Former TD Bank Official Arrested For Role In Rothstein's $1.2 Billion Ponzi Scheme

As some have predicted, federal authorities have unveiled criminal charges against a former TD Bank official implicated in the massive $1.2 billion Ponzi scheme masterminded by Scott Rothstein.  Frank Spinosa, 53, was arrested today on five counts of wire fraud and one count of conspiracy to commit wire fraud and was later released on a $250,000 bond.  Spinosa's lawyer, who called the arrest "unnecessary" and "one of those typical Rothstein case flourishes," has maintained his client's innocence and indicated he intends to stand trial on the charges.

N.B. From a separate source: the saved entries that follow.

(* ===== verification/SchedQueue.v ===== *)
(** * The scheduling queue: model

    Model of [crates/scheduler/src/queue/scheduling_queue.rs]: activeQ,
    backoffQ (two heaps) and unschedulablePods, with the queueing-hint requeue
    mechanism and the bookkeeping of in-flight pods.

    - [Inner] is the state behind the queue's mutex, [PriorityQueue] the
      immutable configuration.  Every public method that takes the lock is one
      function from [Inner] to [option (Inner * _)]: the lock makes it atomic,
      and [None] is a panic inside a heap operation.
    - Times are [Z] nanoseconds since the Unix epoch, durations [Z]
      nanoseconds; a method that reads the clock takes the reading [now] as an
      argument (one reading per locked section).
    - [cond.notify_waiters()] is the [bool] in the result.
    - The event objects ([dyn Any]) are a pod or some other object. *)

From S2P Require Import Prelude KeyedHeap KubeTypes ClusterEvents Nominator.

(** ** Data *)

Inductive EventObject := ObjPod (p : Pod) | ObjOther (tag : string).

Record PreEnqueuePlugin := mkPreEnqueuePlugin {
  pl_name : string;
  pre_enqueue : Pod -> result unit string
}.

Record QueueingHintFunction := mkQueueingHintFunction {
  plugin_name : string;
  queueing_hint_fn : Pod -> option EventObject -> option EventObject -> result QueueingHint string
}.

(** [HashMap<ClusterEvent, Vec<QueueingHintFunction>>], in iteration order. *)
Definition QueueingHintMap := list (ClusterEvent * list QueueingHintFunction).

Record QueuedPodInfo := mkQueuedPodInfo {
  qp_pod : Pod;
  qp_timestamp : Z;
  qp_attempts : nat;
  qp_backoff_expiration : option Z;
  qp_unschedulable_count : nat;
  qp_consecutive_errors_count : nat;
  qp_initial_attempt_timestamp : option Z;
  qp_unschedulable_plugins : gset string;
  qp_pending_plugins : gset string;
  qp_gating_plugin : string;
  qp_gating_plugin_events : list ClusterEvent
}.

Definition for_lookup (pod : Pod) : QueuedPodInfo :=
  mkQueuedPodInfo pod 0 0 None 0 0 None ∅ ∅ "" [].

Definition gated (p : QueuedPodInfo) : bool := negb (bool_decide (qp_gating_plugin p = "")).

(** [QueuedPodInfo::update] *)
Definition qp_update (p : QueuedPodInfo) (pod : Pod) : QueuedPodInfo :=
  mkQueuedPodInfo pod (qp_timestamp p) (qp_attempts p) (qp_backoff_expiration p)
    (qp_unschedulable_count p) (qp_consecutive_errors_count p) (qp_initial_attempt_timestamp p)
    (qp_unschedulable_plugins p) (qp_pending_plugins p) (qp_gating_plugin p)
    (qp_gating_plugin_events p).

Definition pod_key (pod : Pod) : string := pod_namespace pod +:+ "/" +:+ pod_name pod.

(** The [key_fn] of the three heaps. *)
Definition qp_key (p : QueuedPodInfo) : string := pod_key (qp_pod p).

Definition DEFAULT_SCHEDULER_NAME : string := "default-scheduler".

Definition pod_scheduler_name (pod : Pod) : string :=
  default DEFAULT_SCHEDULER_NAME (pod_spec pod ≫= spec_scheduler_name).

Definition priority_sort_less (a b : QueuedPodInfo) : bool :=
  let p i := default 0%Z (pod_spec (qp_pod i) ≫= spec_priority) in
  ((p b <? p a) || ((p a =? p b) && (qp_timestamp a <? qp_timestamp b)))%Z.

Inductive QueueingStrategy := QueueSkip | QueueAfterBackoff | QueueImmediately.

#[export] Instance QueueingStrategy_eq_dec : EqDecision QueueingStrategy.
Proof. solve_decision. Defined.

Record InFlightEvent := mkInFlightEvent {
  ife_event : ClusterEvent;
  ife_old_obj : option EventObject;
  ife_new_obj : option EventObject
}.

Inductive InFlightEntry :=
| IFPod (seq : nat) (pod : Pod)
| IFEvent (seq : nat) (event : InFlightEvent).

Definition ife_seq (e : InFlightEntry) : nat :=
  match e with IFPod seq _ | IFEvent seq _ => seq end.

Record BackoffQueue := mkBackoffQueue {
  pod_backoff_q : Heap QueuedPodInfo;
  pod_error_backoff_q : Heap QueuedPodInfo
}.

Record Inner := mkInner {
  active_q : Heap QueuedPodInfo;
  backoff_q : BackoffQueue;
  unschedulable_pods : gmap string QueuedPodInfo;
  in_flight_pods : gmap string nat;
  in_flight_events : list InFlightEntry;
  next_seq : nat;
  sched_cycle : Z;
  closed : bool;
  nominator : Nominator
}.

Record PriorityQueue := mkPriorityQueue {
  less_fn : QueuedPodInfo -> QueuedPodInfo -> bool;
  pod_initial_backoff : Z;
  pod_max_backoff : Z;
  pod_max_in_unschedulable_pods_duration : Z;
  pre_enqueue_plugin_map : gmap string (list PreEnqueuePlugin);
  queueing_hint_map : gmap string QueueingHintMap
}.

(** Setters of [Inner]. *)
Definition set_active (i : Inner) (q : Heap QueuedPodInfo) : Inner :=
  mkInner q (backoff_q i) (unschedulable_pods i) (in_flight_pods i) (in_flight_events i)
    (next_seq i) (sched_cycle i) (closed i) (nominator i).
Definition set_backoff (i : Inner) (q : BackoffQueue) : Inner :=
  mkInner (active_q i) q (unschedulable_pods i) (in_flight_pods i) (in_flight_events i)
    (next_seq i) (sched_cycle i) (closed i) (nominator i).
Definition set_unsched (i : Inner) (m : gmap string QueuedPodInfo) : Inner :=
  mkInner (active_q i) (backoff_q i) m (in_flight_pods i) (in_flight_events i)
    (next_seq i) (sched_cycle i) (closed i) (nominator i).
Definition set_nominator (i : Inner) (n : Nominator) : Inner :=
  mkInner (active_q i) (backoff_q i) (unschedulable_pods i) (in_flight_pods i)
    (in_flight_events i) (next_seq i) (sched_cycle i) (closed i) n.
Definition set_in_flight (i : Inner) (pods : gmap string nat) (evs : list InFlightEntry)
    (seq : nat) : Inner :=
  mkInner (active_q i) (backoff_q i) (unschedulable_pods i) pods evs
    seq (sched_cycle i) (closed i) (nominator i).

Rothstein's relationship with Spinosa began after he opened over 20 attorney trust accounts and law firm operating accounts in late 2007 at TD Bank and another bank TD Bank later acquired.  Spinosa was Rothstein's point of contact beginning in 2008, and communicated often with Rothstein regarding the accounts and various documents that were provided to investors.  As Spinosa's compensation was tied to the size and volume of accounts he managed, the fact that Rothstein's accounts were among TD Bank's largest accounts in South Florida meant increased compensation and bonuses for Spinosa.  

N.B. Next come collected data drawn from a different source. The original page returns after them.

(** The events of an update tried in turn on a pod of unschedulablePods, until
    one moves it. *)
Fixpoint spec_update_loop (p : QueuedPodInfo) (old_pod : option Pod) (new_pod : Pod)
    (events : list ClusterEvent) (now : Z) : Pool * QueuedPodInfo :=
  match events with
  | [] => (PUnsched, p)
  | evt :: events' =>
      let hint := is_pod_worth_requeuing cfg p evt (ObjPod <$> old_pod) (Some (ObjPod new_pod)) in
      let d := requeue_dest p hint now in
      if decide (d.1 = PUnsched) then spec_update_loop d.2 old_pod new_pod events' now else d
  end.

Definition update_events (old_pod : option Pod) (new_pod : Pod) : list ClusterEvent :=
  match old_pod with
  | Some old => pod_scheduling_properties_change pod_requests_milli new_pod old
  | None => []
  end.

Definition update_in_flight_events (old_pod : option Pod) (new_pod : Pod) : list InFlightEvent :=
  (fun ev => mkInFlightEvent ev (ObjPod <$> old_pod) (Some (ObjPod new_pod)))
    <$> update_events old_pod new_pod.
(* ===== verification/SchedRefine.v ===== *)
(** * The scheduling queue: refinement

    [sq_repr] relates the detailed state of [SchedQueue] to the abstract queue
    of [SchedSpec], and every public method is shown to run without a panic and
    to take the abstract step. *)

From S2P Require Import Prelude KeyedHeap KubeTypes ClusterEvents Nominator SchedQueue SchedSpec SchedFlight.

(** ** One map, four sub-queues *)

Section Pools.
Implicit Types (M : gmap string (Pool * QueuedPodInfo)) (p : QueuedPodInfo).

Lemma pool_of_Some M q k p : pool_of M q !! k = Some p <-> M !! k = Some (q, p).
Proof.
  unfold pool_of. rewrite lookup_omap. destruct (M !! k) as [[q' p']|]; simpl; [|naive_solver].
  case_decide; naive_solver.
Qed.

Lemma pool_of_insert M q k p : pool_of (<[k := (q, p)]> M) q = <[k := p]> (pool_of M q).
Proof. unfold pool_of. erewrite omap_insert_Some; [done|]. by rewrite decide_True. Qed.

Lemma pool_of_insert_ne M q q' k p :
  q <> q' -> pool_of (<[k := (q, p)]> M) q' = delete k (pool_of M q').
Proof. intros. unfold pool_of. rewrite omap_insert_None; [by rewrite decide_False|done]. Qed.

Lemma pool_of_delete M q k : pool_of (delete k M) q = delete k (pool_of M q).
Proof. unfold pool_of. by rewrite omap_delete. Qed.

Lemma pool_of_None M q k : (forall p, M !! k <> Some (q, p)) -> pool_of M q !! k = None.
Proof. intros H. apply eq_None_not_Some. intros [p Hp%pool_of_Some]. by eapply H. Qed.

Lemma pool_of_delete_id M q k : (forall p, M !! k <> Some (q, p)) -> delete k (pool_of M q) = pool_of M q.
Proof. intros H. apply delete_id. by apply pool_of_None. Qed.

Lemma pool_of_other M q q' k p : M !! k = Some (q, p) -> q <> q' -> pool_of M q' !! k = None.
Proof. intros H ?. apply pool_of_None. intros p'. congruence. Qed.

Lemma pool_of_absent M q k : M !! k = None -> pool_of M q !! k = None.
Proof. intros H. apply pool_of_None. intros p'. congruence. Qed.

End Pools.

Lemma foldl_delete_lookup {V} (F : gmap string V) l u :
  foldl (fun F u => delete u F) F l !! u = if decide (u ∈ l) then None else F !! u.
Proof.
  revert F. induction l as [|v l IH]; intros F; simpl; [done|]. rewrite IH.
  rewrite lookup_delete. destruct (decide (u ∈ l)); [by rewrite decide_True; [set_solver|]|].
  case_decide; [by rewrite decide_True; [set_solver|]|]. rewrite decide_False //. set_solver.
Qed.

Lemma gated_set_initial p now : gated (set_initial_attempt p now) = gated p.
Proof. unfold set_initial_attempt. by destruct (qp_initial_attempt_timestamp p). Qed.

Lemma key_set_initial p now : qp_key (set_initial_attempt p now) = qp_key p.
Proof. unfold set_initial_attempt. by destruct (qp_initial_attempt_timestamp p). Qed.

Lemma pod_set_initial p now : qp_pod (set_initial_attempt p now) = qp_pod p.
Proof. unfold set_initial_attempt. by destruct (qp_initial_attempt_timestamp p). Qed.

(** ** Orders *)

#[export] Instance swo_priority_sort : StrictWeakOrder priority_sort_less.
Proof.
  split; unfold priority_sort_less; intros *.
  - lia.
  - intros Hab Hbc. lia.
  - intros Hab Hbc. lia.
Qed.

Spinosa was implicated in the massive scheme by Rothstein himself, who claimed during a 2011 deposition that he had recruited Spinosa to assist in the preparation of false "lock letters" used to show investors that their investments were safe and that Rothstein could not remove funds from the account holdings the funds. According to the Securities and Exchange Commission, which filed civil fraud charges against Spinosa last year, Spinosa also made oral assurances to at least two investors that certain trust accounts at TD Bank holding investor funds contained hundreds of millions of dollars when in reality the "locked" accounts typically held less than $100.  In one instance during August 2009, months before the scheme eventually collapsed, Spinosa participated in a conference call with Rothstein and an investor in which he told the investor that an account had a balance of $22 million when, in reality, the account had a balance of less than $100.  The investor subsequently made four more investments with Rothstein in the ensuing months.

Over two dozen other individuals have been charged for their role in Rothstein's scheme and sentenced to prison.  Spinosa could face decades in federal prison if convicted of all charges and sentenced to the statutory maximum.  

Other Ponzitracker coverage of the Rothstein scandal is here.

A copy of the indictment is here (thanks to Chuck Malkus, authorof The Ultimate Ponzi)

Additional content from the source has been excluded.